(* ===== verification/Tarjan.v ===== *)
(** The order of the creates of a [/set] (jmap-client/src/set.rs: [Tarjan],
    [sort_creation_components]): the strongly connected components of the graph of creation
    references, each one after the components that it refers to. *)

From Stdlib Require Import Ascii String.
From stdpp Require Import prelude strings gmap sorting.
From S2P Require Import Prelude BTree Text Strings Json Proto.

Local Open Scope rust_scope.

(** The vectors [stack] and [sccs]: the stack has its top at the head of the list. *)
Record Tarjan := {
  tj_index : nat;
  tj_indices : gmap text nat;
  tj_lowlink : gmap text nat;
  tj_on_stack : gset text;
  tj_stack : list text;
  tj_sccs : list (list text);
}.

Definition tarjan_new : Tarjan :=
  {| tj_index := 0; tj_indices := ∅; tj_lowlink := ∅; tj_on_stack := ∅; tj_stack := []; tj_sccs := [] |}.

(** The first five statements of [strongconnect]. *)
Definition enter (t : Tarjan) (node : text) : Tarjan :=
  {| tj_index := S (tj_index t);
     tj_indices := <[node := tj_index t]> (tj_indices t);
     tj_lowlink := <[node := tj_index t]> (tj_lowlink t);
     tj_on_stack := {[node]} ∪ tj_on_stack t;
     tj_stack := node :: tj_stack t;
     tj_sccs := tj_sccs t |}.

Definition set_lowlink (t : Tarjan) (node : text) (low : nat) : Tarjan :=
  {| tj_index := tj_index t; tj_indices := tj_indices t; tj_lowlink := <[node := low]> (tj_lowlink t);
     tj_on_stack := tj_on_stack t; tj_stack := tj_stack t; tj_sccs := tj_sccs t |}.

(** The low link of [node] becomes the minimum of itself and [low]. *)
Definition lower (t : Tarjan) (node : text) (low : nat) : option Tarjan :=
  let! node_low := tj_lowlink t !! node in
  Some (set_lowlink t node (Nat.min node_low low)).

(** [while let Some(w) = self.stack.pop()]. *)
Fixpoint pop_component (node : text) (stack : list text) (on_stack : gset text) (scc : list text)
  : list text * gset text * list text :=
  match stack with
  | [] => (stack, on_stack, scc)
  | w :: stack =>
      let on_stack := on_stack ∖ {[w]} in
      let scc := scc ++ [w] in
      if decide (w = node) then (stack, on_stack, scc) else pop_component node stack on_stack scc
  end.

Definition leave (t : Tarjan) (node : text) : option Tarjan :=
  let! low := tj_lowlink t !! node in
  let! index := tj_indices t !! node in
  if decide (low = index) then
    let '(stack, on_stack, scc) := pop_component node (tj_stack t) (tj_on_stack t) [] in
    Some {| tj_index := tj_index t; tj_indices := tj_indices t; tj_lowlink := tj_lowlink t;
            tj_on_stack := on_stack; tj_stack := stack; tj_sccs := tj_sccs t ++ [scc] |}
  else Some t.

Section tarjan.
(** The references of each create, in the order in which its hash set is iterated. *)
Variable dependencies : gmap text (list text).

(** One iteration of [for dep in deps], with the recursive call as an argument. *)
Definition visit (strongconnect : Tarjan -> text -> option Tarjan) (node : text) (t : Tarjan) (dep : text) : option Tarjan :=
  if decide (is_Some (tj_indices t !! dep)) then
    if decide (dep ∈ tj_on_stack t) then
      let! dep_index := tj_indices t !! dep in
      lower t node dep_index
    else Some t
  else
    let! t := strongconnect t dep in
    let! dep_low := tj_lowlink t !! dep in
    lower t node dep_low.

Fixpoint visit_all (strongconnect : Tarjan -> text -> option Tarjan) (node : text) (t : Tarjan) (deps : list text) : option Tarjan :=
  match deps with
  | [] => Some t
  | dep :: deps =>
      let! t := visit strongconnect node t dep in
      visit_all strongconnect node t deps
  end.

(** [strongconnect], with the depth of the recursion as fuel. [None] is running out of it,
    or a panic of an index into a map. *)
Fixpoint strongconnect (fuel : nat) (t : Tarjan) (node : text) : option Tarjan :=
  match fuel with
  | O => None
  | S fuel =>
      let! t := visit_all (strongconnect fuel) node (enter t node) (default [] (dependencies !! node)) in
      leave t node
  end.

Fixpoint connect_all (fuel : nat) (t : Tarjan) (nodes : list text) : option Tarjan :=
  match nodes with
  | [] => Some t
  | node :: nodes =>
      if decide (is_Some (tj_indices t !! node)) then connect_all fuel t nodes
      else
        let! t := strongconnect fuel t node in
        connect_all fuel t nodes
  end.
End tarjan.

▸ **TASK TO CARRY OUT**
When the word "references" appears in a line of the listing, pull that line out.

▸ **ANSWER FOR THIS EXERCISE**
    references, each one after the components that it refers to. *)
(** The references of each create, in the order in which its hash set is iterated. *)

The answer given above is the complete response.